WHAT THIS TASK INVOLVES:
Restate word for word the entries below, starting with the line with "- simpl in *." and continuing through the line with "(len := load_ptr". Include both of those lines and no others.

Top of MATERIAL SHOWN

Definition k_sys_writev f (fd iov iovcnt : Z) : exec (Z * files D) :=
  d ← desc_with f fd op_write;
  match d with
  | None => Ret (- EBADF, f)
  | Some d =>
    if negb (truth iov) then Ret (- EINVAL, f) else
    if iovcnt <? 0 then Ret (- EINVAL, f) else
    if iovcnt =? 0 then Ret (0, f) else
    f ← desc_spin_lock f d;
    '(ret, f) ← writev_loop (Z.to_nat iovcnt) f d iov 0;
    f ← desc_spin_unlock f d;
    Ret (ret, f)
  end.

(** ** Standard files *)

Variable getchar : D → exec (Z * D).
Variable putchar : Z → D → exec (Z * D).

Definition k_file_stdio_read (m : mem) (c : console D) (buf count : Z) : exec (Z * mem * console D) :=
  k_pri_read_stdin getchar m c buf count.
Definition k_file_stdio_write (m : mem) (c : console D) (buf count : Z) : exec (Z * console D) :=
  k_pri_write_stdout putchar m c buf count.

Definition file_stdio_ops : k_file_ops D :=
  mk_ops (Some k_file_stdio_read) (Some k_file_stdio_write) None false None.

(** Without GPIO. The numbers are those of the entries of [fds]. *)
Definition k_file_stdio_init f : exec (Z * files D) :=
  '(_, f) ← k_file_set_desc f 0 (Some 0);
  '(_, f) ← k_file_set_desc f 1 (Some 1);
  '(_, f) ← k_file_set_desc f 2 (Some 2);
  Ret (0, f).
End Files.

(** ** Properties *)

(** A list of characters, given to the device one by one. *)
Fixpoint put_all {D} (putchar : Z → D → exec (Z * D)) (d : D) (l : list Z) : exec D :=
  match l with
  | [] => Ret d
  | ch :: l => '(_, d) ← putchar ch d; put_all putchar d l
  end.

Lemma put_all_app {D} (putchar : Z → D → exec (Z * D)) l1 l2 : ∀ d,
  put_all putchar d (l1 ++ l2) = (d ← put_all putchar d l1; put_all putchar d l2).
Proof.
  induction l1 as [|c l1 IH]; intros d; cbn [put_all app]; [done|].
  destruct (putchar c d) as [[r d2]| |]; mstep; [apply IH|done..].
Qed.

(** The bytes of a block of memory. *)
Definition block (m : mem) (a n : Z) : list Z := load8 m <$> seqZ a n.

Lemma put_loop_eq {D} (putchar : Z → D → exec (Z * D)) m n : ∀ s c,
  put_loop putchar n m s c = (d ← put_all putchar (con_dev c) (block m s (Z.of_nat n)); Ret (set_con_dev c d)).
Proof.
  induction n as [|n IH]; intros s c; [by destruct c|].
  unfold block. rewrite seqZ_cons by lia. cbn [put_loop fmap list_fmap put_all]. unfold k_putchar_nolock.
  destruct (putchar (load8 m s) (con_dev c)) as [[r d]| |]; mstep; [|done..]. rewrite IH.
  unfold block. by replace (Z.pred (Z.of_nat (S n))) with (Z.of_nat n) by lia.
Qed.

Lemma write_stdout_eq {D} (putchar : Z → D → exec (Z * D)) m c s count :
  con_lock c = 0 → 0 <= count → k_pri_write_stdout putchar m c s count =
    (d ← put_all putchar (con_dev c) (block m s count); Ret (i32 count, mk_console 0 (con_status c) d)).
Proof.
  intros Hl Hc. unfold k_pri_write_stdout, pri_enter, k_intr_save_local, pri_leave. cbn [con_lock].
  rewrite Hl. cbn [truth Z.eqb negb con_dev con_status]. mstep. rewrite put_loop_eq, Z2Nat.id by done. cbn [con_dev].
  by destruct (put_all _ _ _).
Qed.

Section Writev.
Context `{Arch} `{Config} {D : Type}.

(** The buffers of a vector in memory. *)
Fixpoint iovs (n : nat) (m : mem) (iov : Z) : list (Z * Z) :=
  match n with
  | O => []
  | S n => (load_ptr m iov, load_ptr m (iov + ptr_size)) :: iovs n m (iov + 2 * ptr_size)
  end.

Definition iov_bytes (m : mem) (l : list (Z * Z)) : list Z := l ≫= (fun '(a, n) => block m a n).
Definition iov_total (l : list (Z * Z)) : Z := foldr (fun '(_, n) s => n + s) 0 l.

(** An empty buffer, or one with an address and a length that the result of [write] can hold. *)
Definition iov_ok (b : Z * Z) : Prop := b.2 = 0 ∨ (b.1 ≠ 0 ∧ 0 < b.2 < 2 ^ 31).

Lemma load_ptr_range m a : 0 <= load_ptr m a.
Proof.
  unfold load_ptr. generalize (Z.to_nat ptr_size). intros n. revert a.
  induction n as [|n IH]; intros a; simpl; [lia|]. pose proof (load8_range m a). pose proof (IH (a + 1)). lia.
Qed.

Lemma iov_total_nonneg l : Forall iov_ok l → 0 <= iov_total l.
Proof.
  induction 1 as [|[a n] l Hb _ IH]; simpl; [lia|]. unfold iov_ok in Hb. simpl in Hb. lia.
Qed.

Variable putchar : Z → D → exec (Z * D).

Lemma writev_loop_eq n : ∀ (f : files D) d iov ret x o v,
  f_desc f !! d = Some x → desc_ops x = Some o → op_write o = Some (k_pri_write_stdout putchar) →
  con_lock (f_con f) = 0 → Forall iov_ok (iovs n (f_mem f) iov) → 0 <= ret →
  ret + iov_total (iovs n (f_mem f) iov) < 2 ^ (xlen - 1) →
  put_all putchar (con_dev (f_con f)) (iov_bytes (f_mem f) (iovs n (f_mem f) iov)) = Ret v →
  writev_loop n f d iov ret =
    Ret (ret + iov_total (iovs n (f_mem f) iov), set_con f (mk_console 0 (con_status (f_con f)) v)).
Proof.
  pose proof xlen_ge as Hxl.
  induction n as [|n IH]; intros f d iov ret x o v Hx Ho Hw Hl Hall Hret Ht Hv.
  - simpl in *. injection Hv as <-. rewrite Z.add_0_r. destruct f as [p ds m [l s c]]. simpl in *. by subst.
  - cbn [iovs] in *. apply Forall_cons in Hall as [Hb Hall]. cbn [writev_loop].
    pose proof (iov_total_nonneg _ Hall) as Hnn. cbn [iov_total foldr] in Ht |- *. fold (iov_total) in *.
    change (foldr _ 0 (iovs n (f_mem f) (iov + 2 * ptr_size))) with
      (iov_total (iovs n (f_mem f) (iov + 2 * ptr_size))) in *.
    unfold iov_bytes in Hv. cbn [mbind list_bind] in Hv. fold (iov_bytes (f_mem f) (iovs n (f_mem f) (iov + 2 * ptr_size))) in Hv.
    destruct Hb as [Hb|(Hb & Hlen)]; cbn [fst snd] in *.
    + rewrite Hb in *. unfold block in Hv. rewrite seqZ_nil in Hv by lia. rewrite Z.eqb_refl, (IH f d _ _ x o v) by (done || lia). done.
    + set (len := load_ptr (f_mem f) (iov + ptr_size)) in *. rewrite (proj2 (Z.eqb_neq len 0)) by lia.
      unfold k_file_write_nolock. rewrite (proj2 (truth_true _)) by done. cbn [negb].
      rewrite (proj2 (Z.eqb_neq len 0)) by lia. unfold get_desc. rewrite Hx. mstep.
      unfold ops_get. rewrite Ho, Hw. rewrite write_stdout_eq by (done || lia).
      rewrite put_all_app in Hv. destruct (put_all putchar (con_dev (f_con f)) _) as [v1| |]; [|done..]. mstep_in Hv. mstep.
      rewrite swrap_small by lia. rewrite Z.gtb_ltb, (proj2 (Z.ltb_lt _ _)) by lia.
      assert (2 ^ 31 <= 2 ^ (xlen - 1)) by (apply Z.pow_le_mono_r; lia).
      rewrite swrap_small by lia. rewrite (IH _ d _ _ x o v) by (done || (cbn [set_con f_mem]; lia)). simpl.
      unfold set_con. simpl. do 2 f_equal. lia.
Qed.

Variable getchar : D → exec (Z * D).

Lemma writev_eq (f : files D) fd d x o iov n r f' :
  k_file_get_desc f fd = Ret (Some d) → f_desc f !! d = Some x → desc_ops x = Some o → is_Some (op_write o) →
  desc_lock x = 0 → iov ≠ 0 → 0 < n →
  writev_loop (Z.to_nat n) (mk_files (f_pi f) (<[d := mk_desc 1 (Some o)]> (f_desc f)) (f_mem f) (f_con f)) d iov 0 =
    Ret (r, f') →
  k_sys_writev f fd iov n = (f ← desc_spin_unlock f' d; Ret (r, f)).
Proof.
  intros Hd Hx Ho [w Hw] Hl Hi Hn E. unfold k_sys_writev, desc_with. rewrite Hd. mstep.
  unfold get_desc. rewrite Hx. mstep. unfold ops_get. rewrite Ho, Hw.
  rewrite (proj2 (truth_true iov)), (proj2 (Z.ltb_ge n 0)), (proj2 (Z.eqb_neq n 0)) by (done || lia). cbn [negb].
  unfold desc_spin_lock, desc_lock_set, get_desc. rewrite Hx. mstep. rewrite Hl. cbn [truth Z.eqb negb]. mstep.
  rewrite Ho, E. done.
Qed.

(** A gathered write to the standard output. For buffers that are empty, or have an
    address and fewer than 2^31 bytes, with a total that the result can hold, [writev]
    on a standard file gives the device the bytes of all buffers, in order and without
    a gap, as one [write] of their concatenation would, when the device takes them, and returns their number.
    Nothing else changes, and both locks are free again. *)
Theorem k_sys_writev_stdout (f : files D) fd d x iov n v
    (Hd : k_file_get_desc f fd = Ret (Some d)) (Hx : f_desc f !! d = Some x)
    (Ho : desc_ops x = Some (file_stdio_ops getchar putchar)) (Hl : desc_lock x = 0)
    (Hc : con_lock (f_con f) = 0) (Hi : iov ≠ 0) (Hn : 0 < n)
    (Hall : Forall iov_ok (iovs (Z.to_nat n) (f_mem f) iov))
    (Ht : iov_total (iovs (Z.to_nat n) (f_mem f) iov) < 2 ^ (xlen - 1))
    (Hv : put_all putchar (con_dev (f_con f)) (iov_bytes (f_mem f) (iovs (Z.to_nat n) (f_mem f) iov)) = Ret v) :
  k_sys_writev f fd iov n =
    Ret (iov_total (iovs (Z.to_nat n) (f_mem f) iov), set_con f (mk_console 0 (con_status (f_con f)) v)).
Proof.
  erewrite (writev_eq f fd d x _ iov n); [|done|done|exact Ho|by eexists|done|done|done|].
  2:{ eapply writev_loop_eq; cbn [f_desc f_mem f_con]; try rewrite lookup_insert_eq; done. }
  unfold desc_spin_unlock, desc_lock_set, get_desc. simpl. rewrite lookup_insert_eq. mstep.
  unfold set_con. simpl. rewrite insert_insert_eq, insert_id; [done|].
  rewrite Hx. destruct x. simpl in *. by subst.
Qed.
End Writev.

(** A gathered write that fails half way. Whatever the [write] of a file does, when it
    takes [w1] bytes of the first of two buffers, the second is written in any case,
    also after a short write, which leaves a gap in the output. An error of the second
    write is the result of the call, and the bytes that were written are not reported. *)
Theorem k_sys_writev_partial `{Arch} `{Config} {D} (f : files D) fd d x o w a1 n1 a2 n2 w1 w2 c1 c2 iov
    (Hd : k_file_get_desc f fd = Ret (Some d)) (Hx : f_desc f !! d = Some x) (Ho : desc_ops x = Some o)
    (Hw : op_write o = Some w) (Hl : desc_lock x = 0) (Hi : iov ≠ 0)
    (Hiov : iovs 2 (f_mem f) iov = [(a1, n1); (a2, n2)]) (Ha1 : a1 ≠ 0) (Ha2 : a2 ≠ 0)
    (Hn1 : 0 < n1 < 2 ^ (xlen - 1)) (Hn2 : 0 < n2 < 2 ^ (xlen - 1))
    (Hw1 : w (f_mem f) (f_con f) a1 n1 = Ret (w1, c1)) (Hw2 : w (f_mem f) c1 a2 n2 = Ret (w2, c2))
    (Hr1 : 0 < w1 <= n1) (Hr2 : - 2 ^ 31 <= w2 <= n2) (Hr : w1 + w2 < 2 ^ (xlen - 1)) :
  k_sys_writev f fd iov 2 =
    Ret (if w2 >? 0 then w1 + w2 else if w2 =? 0 then w1 else w2, set_con f c2).
Proof.
  pose proof xlen_ge. assert (2 ^ 31 <= 2 ^ (xlen - 1)) by (apply Z.pow_le_mono_r; lia).
  assert (2 ^ xlen = 2 * 2 ^ (xlen - 1)) by (rewrite <- Z.pow_succ_r by lia; f_equal; lia).
  erewrite (writev_eq f fd d x o iov 2); [|done|done|exact Ho|by eexists|done|done|done|].
  - instantiate (1 := mk_files (f_pi f) (<[d := mk_desc 1 (Some o)]> (f_desc f)) (f_mem f) c2).
    unfold desc_spin_unlock, desc_lock_set, get_desc. simpl. rewrite lookup_insert_eq. mstep. simpl.
    rewrite insert_insert_eq, insert_id; [reflexivity|]. rewrite Hx. destruct x. simpl in *. by subst.
  - change (Z.to_nat 2) with 2%nat. cbn [iovs] in Hiov. injection Hiov as E1 E2 E3 E4.
    cbn [writev_loop]. cbn [f_mem]. rewrite E1, E2, E3, E4.
    rewrite (proj2 (Z.eqb_neq n1 0)) by lia. unfold k_file_write_nolock, get_desc, ops_get.
    rewrite (proj2 (truth_true a1)) by done. cbn [negb f_mem f_con f_desc]. rewrite (proj2 (Z.eqb_neq n1 0)) by lia.
    rewrite lookup_insert_eq. mstep. cbn [desc_ops]. rewrite Hw, Hw1. mstep.
    rewrite Z.gtb_ltb, (proj2 (Z.ltb_lt 0 w1)) by lia. rewrite Z.add_0_l, (swrap_small _ w1) by lia.
    cbn [set_con f_mem f_pi f_desc f_con]. rewrite E3, E4. rewrite (proj2 (Z.eqb_neq n2 0)) by lia.
    rewrite (proj2 (truth_true a2)) by done. cbn [negb].
    rewrite lookup_insert_eq. mstep. cbn [desc_ops]. rewrite Hw, Hw2. mstep.
    rewrite Z.gtb_ltb. destruct (0 <? w2) eqn:E; bsplit; [by rewrite swrap_small by lia|].
    destruct (w2 =? 0) eqn:E0; bsplit.
    + subst w2. unfold uwrap. rewrite Zmod_0_l, (proj2 (Z.ltb_lt 0 n2)) by lia. done.
    + assert (usize w2 = w2 + 2 ^ xlen) as ->.
      { unfold uwrap. rewrite <- (Z_mod_plus_full w2 1). rewrite Z.mod_small; lia. }
      rewrite (proj2 (Z.ltb_ge _ n2)) by lia. done.
Qed.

Bottom of MATERIAL SHOWN

RESULT FOR THIS EXERCISE:
  - simpl in *. injection Hv as <-. rewrite Z.add_0_r. destruct f as [p ds m [l s c]]. simpl in *. by subst.
  - cbn [iovs] in *. apply Forall_cons in Hall as [Hb Hall]. cbn [writev_loop].
    pose proof (iov_total_nonneg _ Hall) as Hnn. cbn [iov_total foldr] in Ht |- *. fold (iov_total) in *.
    change (foldr _ 0 (iovs n (f_mem f) (iov + 2 * ptr_size))) with
      (iov_total (iovs n (f_mem f) (iov + 2 * ptr_size))) in *.
    unfold iov_bytes in Hv. cbn [mbind list_bind] in Hv. fold (iov_bytes (f_mem f) (iovs n (f_mem f) (iov + 2 * ptr_size))) in Hv.
    destruct Hb as [Hb|(Hb & Hlen)]; cbn [fst snd] in *.
    + rewrite Hb in *. unfold block in Hv. rewrite seqZ_nil in Hv by lia. rewrite Z.eqb_refl, (IH f d _ _ x o v) by (done || lia). done.
    + set (len := load_ptr (f_mem f) (iov + ptr_size)) in *. rewrite (proj2 (Z.eqb_neq len 0)) by lia.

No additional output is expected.